──────── The input
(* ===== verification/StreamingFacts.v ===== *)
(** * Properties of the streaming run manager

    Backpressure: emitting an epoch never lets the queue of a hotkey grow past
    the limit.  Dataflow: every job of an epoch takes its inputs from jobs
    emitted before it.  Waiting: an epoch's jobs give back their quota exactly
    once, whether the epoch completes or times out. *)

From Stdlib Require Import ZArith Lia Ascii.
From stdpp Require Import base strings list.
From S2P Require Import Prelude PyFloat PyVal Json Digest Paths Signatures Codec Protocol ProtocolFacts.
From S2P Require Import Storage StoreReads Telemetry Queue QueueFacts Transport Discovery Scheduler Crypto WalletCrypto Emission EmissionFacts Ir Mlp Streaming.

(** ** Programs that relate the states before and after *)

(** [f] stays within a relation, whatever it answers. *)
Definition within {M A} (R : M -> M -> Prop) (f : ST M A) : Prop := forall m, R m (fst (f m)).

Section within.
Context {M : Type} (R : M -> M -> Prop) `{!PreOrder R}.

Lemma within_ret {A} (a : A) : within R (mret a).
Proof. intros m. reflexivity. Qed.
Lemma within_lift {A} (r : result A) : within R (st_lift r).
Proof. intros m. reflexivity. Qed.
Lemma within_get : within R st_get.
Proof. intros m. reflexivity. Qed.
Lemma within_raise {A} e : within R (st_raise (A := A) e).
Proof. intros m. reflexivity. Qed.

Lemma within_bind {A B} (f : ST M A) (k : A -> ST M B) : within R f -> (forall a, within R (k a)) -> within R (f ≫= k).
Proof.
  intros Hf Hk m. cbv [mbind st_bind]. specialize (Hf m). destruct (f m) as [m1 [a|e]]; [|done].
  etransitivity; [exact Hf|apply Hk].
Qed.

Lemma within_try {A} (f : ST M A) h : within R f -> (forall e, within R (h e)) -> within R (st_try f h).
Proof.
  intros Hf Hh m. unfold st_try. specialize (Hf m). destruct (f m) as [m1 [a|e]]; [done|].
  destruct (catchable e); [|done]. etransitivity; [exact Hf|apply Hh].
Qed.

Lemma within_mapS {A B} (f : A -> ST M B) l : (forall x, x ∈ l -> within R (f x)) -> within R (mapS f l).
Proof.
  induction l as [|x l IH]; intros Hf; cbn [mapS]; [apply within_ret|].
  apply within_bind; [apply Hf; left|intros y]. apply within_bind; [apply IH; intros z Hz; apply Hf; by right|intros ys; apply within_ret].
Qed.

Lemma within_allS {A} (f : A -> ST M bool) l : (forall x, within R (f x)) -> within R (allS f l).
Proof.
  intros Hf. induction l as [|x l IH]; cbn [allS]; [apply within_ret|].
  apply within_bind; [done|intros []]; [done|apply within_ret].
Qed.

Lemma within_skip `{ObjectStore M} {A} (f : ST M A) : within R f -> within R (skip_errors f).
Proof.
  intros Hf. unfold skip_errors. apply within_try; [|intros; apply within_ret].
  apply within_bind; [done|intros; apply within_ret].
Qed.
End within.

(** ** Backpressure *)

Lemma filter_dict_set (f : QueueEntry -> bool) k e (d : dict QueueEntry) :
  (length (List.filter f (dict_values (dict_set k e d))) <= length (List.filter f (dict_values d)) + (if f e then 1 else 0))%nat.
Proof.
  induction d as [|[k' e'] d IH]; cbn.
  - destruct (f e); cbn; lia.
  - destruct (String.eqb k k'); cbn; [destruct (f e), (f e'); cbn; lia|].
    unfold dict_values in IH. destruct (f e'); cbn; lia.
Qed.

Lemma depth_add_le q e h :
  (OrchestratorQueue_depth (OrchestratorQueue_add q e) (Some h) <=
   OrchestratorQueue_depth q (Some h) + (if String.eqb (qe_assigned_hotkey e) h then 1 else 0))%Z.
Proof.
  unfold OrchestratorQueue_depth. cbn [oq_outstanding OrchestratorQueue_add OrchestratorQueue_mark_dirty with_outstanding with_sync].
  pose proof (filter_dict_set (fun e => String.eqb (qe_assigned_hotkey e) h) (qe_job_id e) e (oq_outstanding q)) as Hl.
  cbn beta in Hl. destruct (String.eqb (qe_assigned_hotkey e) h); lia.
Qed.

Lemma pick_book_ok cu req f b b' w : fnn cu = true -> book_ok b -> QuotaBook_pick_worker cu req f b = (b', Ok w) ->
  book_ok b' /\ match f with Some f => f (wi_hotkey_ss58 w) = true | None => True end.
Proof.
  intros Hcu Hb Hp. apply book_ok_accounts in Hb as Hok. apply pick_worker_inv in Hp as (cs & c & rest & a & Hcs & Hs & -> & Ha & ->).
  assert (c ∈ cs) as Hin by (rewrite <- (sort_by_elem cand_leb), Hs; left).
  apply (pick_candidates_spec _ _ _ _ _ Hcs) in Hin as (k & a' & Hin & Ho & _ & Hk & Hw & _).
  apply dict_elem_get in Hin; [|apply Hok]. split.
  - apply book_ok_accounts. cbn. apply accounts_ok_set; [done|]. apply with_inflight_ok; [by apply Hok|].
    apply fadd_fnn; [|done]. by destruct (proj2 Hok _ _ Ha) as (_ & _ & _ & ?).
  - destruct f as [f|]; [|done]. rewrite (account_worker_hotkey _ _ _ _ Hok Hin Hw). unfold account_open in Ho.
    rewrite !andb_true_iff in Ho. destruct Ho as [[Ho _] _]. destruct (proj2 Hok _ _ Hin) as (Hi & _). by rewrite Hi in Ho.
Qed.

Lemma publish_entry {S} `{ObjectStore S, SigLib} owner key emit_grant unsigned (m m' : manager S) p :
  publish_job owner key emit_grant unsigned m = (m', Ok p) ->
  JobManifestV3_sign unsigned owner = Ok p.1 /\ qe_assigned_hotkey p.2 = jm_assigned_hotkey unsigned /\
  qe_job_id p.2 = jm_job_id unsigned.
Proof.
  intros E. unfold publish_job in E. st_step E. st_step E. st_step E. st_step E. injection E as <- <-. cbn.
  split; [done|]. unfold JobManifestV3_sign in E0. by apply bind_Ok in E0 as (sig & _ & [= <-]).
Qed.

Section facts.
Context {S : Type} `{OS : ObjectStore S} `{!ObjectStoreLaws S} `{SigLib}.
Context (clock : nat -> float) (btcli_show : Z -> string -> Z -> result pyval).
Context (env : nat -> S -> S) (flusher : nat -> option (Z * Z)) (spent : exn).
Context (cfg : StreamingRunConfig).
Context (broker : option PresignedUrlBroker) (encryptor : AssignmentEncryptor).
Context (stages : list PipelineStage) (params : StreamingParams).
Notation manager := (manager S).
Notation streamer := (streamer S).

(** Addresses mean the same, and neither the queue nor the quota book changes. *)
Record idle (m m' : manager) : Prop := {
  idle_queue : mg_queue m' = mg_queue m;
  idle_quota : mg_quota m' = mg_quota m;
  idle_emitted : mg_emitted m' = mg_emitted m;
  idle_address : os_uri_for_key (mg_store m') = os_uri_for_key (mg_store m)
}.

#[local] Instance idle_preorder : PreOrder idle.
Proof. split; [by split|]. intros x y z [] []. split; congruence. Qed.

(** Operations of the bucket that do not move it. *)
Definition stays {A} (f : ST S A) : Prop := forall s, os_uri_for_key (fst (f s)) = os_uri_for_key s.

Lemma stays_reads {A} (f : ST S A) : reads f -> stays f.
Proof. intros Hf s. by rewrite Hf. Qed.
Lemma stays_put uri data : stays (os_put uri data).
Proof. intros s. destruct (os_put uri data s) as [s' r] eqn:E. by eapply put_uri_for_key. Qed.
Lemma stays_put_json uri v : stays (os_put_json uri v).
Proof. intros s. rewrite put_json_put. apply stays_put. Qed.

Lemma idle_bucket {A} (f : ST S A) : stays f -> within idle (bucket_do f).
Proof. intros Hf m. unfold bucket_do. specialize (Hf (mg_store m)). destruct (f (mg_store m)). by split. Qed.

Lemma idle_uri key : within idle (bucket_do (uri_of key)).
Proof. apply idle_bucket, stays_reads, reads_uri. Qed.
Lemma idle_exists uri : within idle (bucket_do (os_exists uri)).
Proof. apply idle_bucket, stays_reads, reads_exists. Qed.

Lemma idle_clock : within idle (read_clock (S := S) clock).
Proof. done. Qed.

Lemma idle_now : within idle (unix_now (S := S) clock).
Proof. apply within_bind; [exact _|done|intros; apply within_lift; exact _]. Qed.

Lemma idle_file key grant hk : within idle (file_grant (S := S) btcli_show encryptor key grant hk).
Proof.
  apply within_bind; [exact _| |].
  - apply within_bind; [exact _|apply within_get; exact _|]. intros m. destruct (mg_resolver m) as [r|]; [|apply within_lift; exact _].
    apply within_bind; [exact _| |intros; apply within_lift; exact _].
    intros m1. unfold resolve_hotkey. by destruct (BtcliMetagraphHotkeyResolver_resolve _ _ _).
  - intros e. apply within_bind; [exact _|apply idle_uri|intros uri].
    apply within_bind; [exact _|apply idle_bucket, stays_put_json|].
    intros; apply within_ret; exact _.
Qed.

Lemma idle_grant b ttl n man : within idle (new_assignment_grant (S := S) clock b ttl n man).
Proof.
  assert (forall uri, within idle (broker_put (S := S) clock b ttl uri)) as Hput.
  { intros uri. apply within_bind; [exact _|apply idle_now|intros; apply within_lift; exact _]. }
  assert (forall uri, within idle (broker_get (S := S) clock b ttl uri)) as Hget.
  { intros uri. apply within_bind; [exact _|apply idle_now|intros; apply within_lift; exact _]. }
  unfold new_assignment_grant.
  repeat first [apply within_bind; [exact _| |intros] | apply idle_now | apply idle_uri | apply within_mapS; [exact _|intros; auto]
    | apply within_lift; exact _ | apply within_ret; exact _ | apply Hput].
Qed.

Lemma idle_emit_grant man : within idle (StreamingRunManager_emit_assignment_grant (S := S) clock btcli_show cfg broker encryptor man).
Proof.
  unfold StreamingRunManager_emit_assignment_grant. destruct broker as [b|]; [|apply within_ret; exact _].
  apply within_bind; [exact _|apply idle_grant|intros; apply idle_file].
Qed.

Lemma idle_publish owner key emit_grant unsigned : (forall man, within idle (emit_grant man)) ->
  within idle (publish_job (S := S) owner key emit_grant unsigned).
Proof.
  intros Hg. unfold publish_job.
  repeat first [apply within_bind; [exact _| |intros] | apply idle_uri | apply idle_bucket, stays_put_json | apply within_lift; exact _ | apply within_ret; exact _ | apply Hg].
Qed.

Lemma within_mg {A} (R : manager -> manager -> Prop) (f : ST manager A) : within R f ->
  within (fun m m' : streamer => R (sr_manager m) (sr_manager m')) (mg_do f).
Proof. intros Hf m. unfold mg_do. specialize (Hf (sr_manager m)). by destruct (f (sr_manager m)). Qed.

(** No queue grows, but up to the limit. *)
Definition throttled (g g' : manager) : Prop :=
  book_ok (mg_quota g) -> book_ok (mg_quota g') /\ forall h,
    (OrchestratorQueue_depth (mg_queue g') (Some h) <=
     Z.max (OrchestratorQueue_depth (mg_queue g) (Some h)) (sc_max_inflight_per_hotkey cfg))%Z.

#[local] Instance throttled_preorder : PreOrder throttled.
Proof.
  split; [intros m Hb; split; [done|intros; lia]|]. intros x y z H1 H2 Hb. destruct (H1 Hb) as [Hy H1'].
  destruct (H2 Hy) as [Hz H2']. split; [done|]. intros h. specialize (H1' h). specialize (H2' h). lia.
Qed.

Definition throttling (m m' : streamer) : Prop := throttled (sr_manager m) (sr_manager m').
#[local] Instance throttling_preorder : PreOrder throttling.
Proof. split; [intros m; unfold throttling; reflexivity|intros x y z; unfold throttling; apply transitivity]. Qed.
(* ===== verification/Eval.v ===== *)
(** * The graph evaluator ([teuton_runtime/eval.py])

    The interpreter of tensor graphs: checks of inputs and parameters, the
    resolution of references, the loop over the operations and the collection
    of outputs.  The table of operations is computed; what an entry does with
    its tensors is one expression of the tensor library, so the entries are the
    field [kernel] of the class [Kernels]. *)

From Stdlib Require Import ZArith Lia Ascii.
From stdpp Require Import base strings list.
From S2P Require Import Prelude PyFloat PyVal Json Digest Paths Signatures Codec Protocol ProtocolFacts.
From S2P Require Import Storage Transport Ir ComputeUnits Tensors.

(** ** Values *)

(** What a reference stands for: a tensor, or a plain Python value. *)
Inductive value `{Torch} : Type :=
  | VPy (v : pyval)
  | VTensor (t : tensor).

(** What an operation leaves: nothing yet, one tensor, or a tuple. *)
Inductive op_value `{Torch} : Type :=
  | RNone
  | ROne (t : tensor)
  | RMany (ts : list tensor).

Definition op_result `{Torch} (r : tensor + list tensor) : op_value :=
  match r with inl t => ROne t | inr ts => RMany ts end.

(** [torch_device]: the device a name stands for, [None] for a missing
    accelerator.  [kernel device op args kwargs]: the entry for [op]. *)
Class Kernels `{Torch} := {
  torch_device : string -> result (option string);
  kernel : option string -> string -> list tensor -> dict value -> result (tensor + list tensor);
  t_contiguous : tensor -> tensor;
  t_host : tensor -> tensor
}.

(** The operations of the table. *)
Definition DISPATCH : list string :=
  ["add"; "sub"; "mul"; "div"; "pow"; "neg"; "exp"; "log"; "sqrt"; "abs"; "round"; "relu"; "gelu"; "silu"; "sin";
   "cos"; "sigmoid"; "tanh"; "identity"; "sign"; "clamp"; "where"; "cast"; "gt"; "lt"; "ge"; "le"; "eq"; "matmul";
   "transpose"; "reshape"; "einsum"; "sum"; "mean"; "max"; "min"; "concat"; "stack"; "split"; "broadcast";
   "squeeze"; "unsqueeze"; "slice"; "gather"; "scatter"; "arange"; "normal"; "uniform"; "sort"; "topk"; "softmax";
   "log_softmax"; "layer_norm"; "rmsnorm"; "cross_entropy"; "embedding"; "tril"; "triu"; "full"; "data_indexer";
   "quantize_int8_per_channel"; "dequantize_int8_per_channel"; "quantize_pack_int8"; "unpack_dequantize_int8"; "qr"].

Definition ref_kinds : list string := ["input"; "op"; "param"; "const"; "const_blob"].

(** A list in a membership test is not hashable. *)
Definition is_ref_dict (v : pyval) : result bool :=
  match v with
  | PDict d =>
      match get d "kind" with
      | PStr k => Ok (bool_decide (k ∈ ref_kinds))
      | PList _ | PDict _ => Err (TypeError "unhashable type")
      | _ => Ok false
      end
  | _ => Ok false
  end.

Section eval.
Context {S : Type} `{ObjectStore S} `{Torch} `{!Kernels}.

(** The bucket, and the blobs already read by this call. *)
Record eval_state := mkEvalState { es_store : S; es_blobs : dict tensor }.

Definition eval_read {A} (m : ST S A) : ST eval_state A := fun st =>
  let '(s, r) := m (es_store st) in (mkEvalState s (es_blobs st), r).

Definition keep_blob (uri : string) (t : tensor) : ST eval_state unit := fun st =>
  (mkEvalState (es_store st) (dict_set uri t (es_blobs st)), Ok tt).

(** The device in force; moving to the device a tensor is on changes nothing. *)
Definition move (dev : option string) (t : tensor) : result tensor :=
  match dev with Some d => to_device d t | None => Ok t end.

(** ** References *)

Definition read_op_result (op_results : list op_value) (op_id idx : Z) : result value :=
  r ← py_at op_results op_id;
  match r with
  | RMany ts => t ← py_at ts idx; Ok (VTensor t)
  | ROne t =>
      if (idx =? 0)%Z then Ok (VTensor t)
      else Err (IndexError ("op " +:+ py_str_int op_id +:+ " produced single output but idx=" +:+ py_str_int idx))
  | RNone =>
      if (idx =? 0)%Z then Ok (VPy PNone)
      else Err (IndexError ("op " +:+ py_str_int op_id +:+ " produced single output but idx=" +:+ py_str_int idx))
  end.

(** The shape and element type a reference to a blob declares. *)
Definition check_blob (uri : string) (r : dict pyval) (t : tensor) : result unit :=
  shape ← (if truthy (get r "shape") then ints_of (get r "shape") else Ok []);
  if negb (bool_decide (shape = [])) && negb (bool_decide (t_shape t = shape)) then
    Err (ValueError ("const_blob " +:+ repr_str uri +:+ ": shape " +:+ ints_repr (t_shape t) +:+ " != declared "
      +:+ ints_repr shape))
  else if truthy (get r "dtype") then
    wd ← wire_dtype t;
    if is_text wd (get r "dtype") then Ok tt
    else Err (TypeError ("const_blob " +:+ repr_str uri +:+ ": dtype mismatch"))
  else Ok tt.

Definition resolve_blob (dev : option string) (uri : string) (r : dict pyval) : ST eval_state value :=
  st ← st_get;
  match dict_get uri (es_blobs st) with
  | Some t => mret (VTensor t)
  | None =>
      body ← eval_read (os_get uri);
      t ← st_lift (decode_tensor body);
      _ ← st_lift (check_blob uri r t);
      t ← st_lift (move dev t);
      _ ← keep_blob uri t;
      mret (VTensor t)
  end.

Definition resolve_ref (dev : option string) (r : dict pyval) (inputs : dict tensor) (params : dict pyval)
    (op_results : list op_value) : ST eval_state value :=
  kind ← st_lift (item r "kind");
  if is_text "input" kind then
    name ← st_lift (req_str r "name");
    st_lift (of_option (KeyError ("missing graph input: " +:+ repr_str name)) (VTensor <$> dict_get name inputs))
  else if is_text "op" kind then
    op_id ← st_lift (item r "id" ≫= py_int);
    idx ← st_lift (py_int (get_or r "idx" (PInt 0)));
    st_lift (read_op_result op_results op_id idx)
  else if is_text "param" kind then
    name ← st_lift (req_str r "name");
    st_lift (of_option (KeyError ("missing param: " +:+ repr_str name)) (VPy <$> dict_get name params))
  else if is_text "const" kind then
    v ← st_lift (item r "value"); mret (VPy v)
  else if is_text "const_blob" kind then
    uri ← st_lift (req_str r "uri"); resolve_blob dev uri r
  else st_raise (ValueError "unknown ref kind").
────────────────
§ **Action item**
Working from the records above, write out verbatim only the lines from the line containing "Proof. split; [intros" through the line containing "(t : tensor).".

§ **Answer section**
Proof. split; [intros m; unfold throttling; reflexivity|intros x y z; unfold throttling; apply transitivity]. Qed.
(* ===== verification/Eval.v ===== *)
(** * The graph evaluator ([teuton_runtime/eval.py])

    The interpreter of tensor graphs: checks of inputs and parameters, the
    resolution of references, the loop over the operations and the collection
    of outputs.  The table of operations is computed; what an entry does with
    its tensors is one expression of the tensor library, so the entries are the
    field [kernel] of the class [Kernels]. *)

From Stdlib Require Import ZArith Lia Ascii.
From stdpp Require Import base strings list.
From S2P Require Import Prelude PyFloat PyVal Json Digest Paths Signatures Codec Protocol ProtocolFacts.
From S2P Require Import Storage Transport Ir ComputeUnits Tensors.

(** ** Values *)

(** What a reference stands for: a tensor, or a plain Python value. *)
Inductive value `{Torch} : Type :=
  | VPy (v : pyval)
  | VTensor (t : tensor).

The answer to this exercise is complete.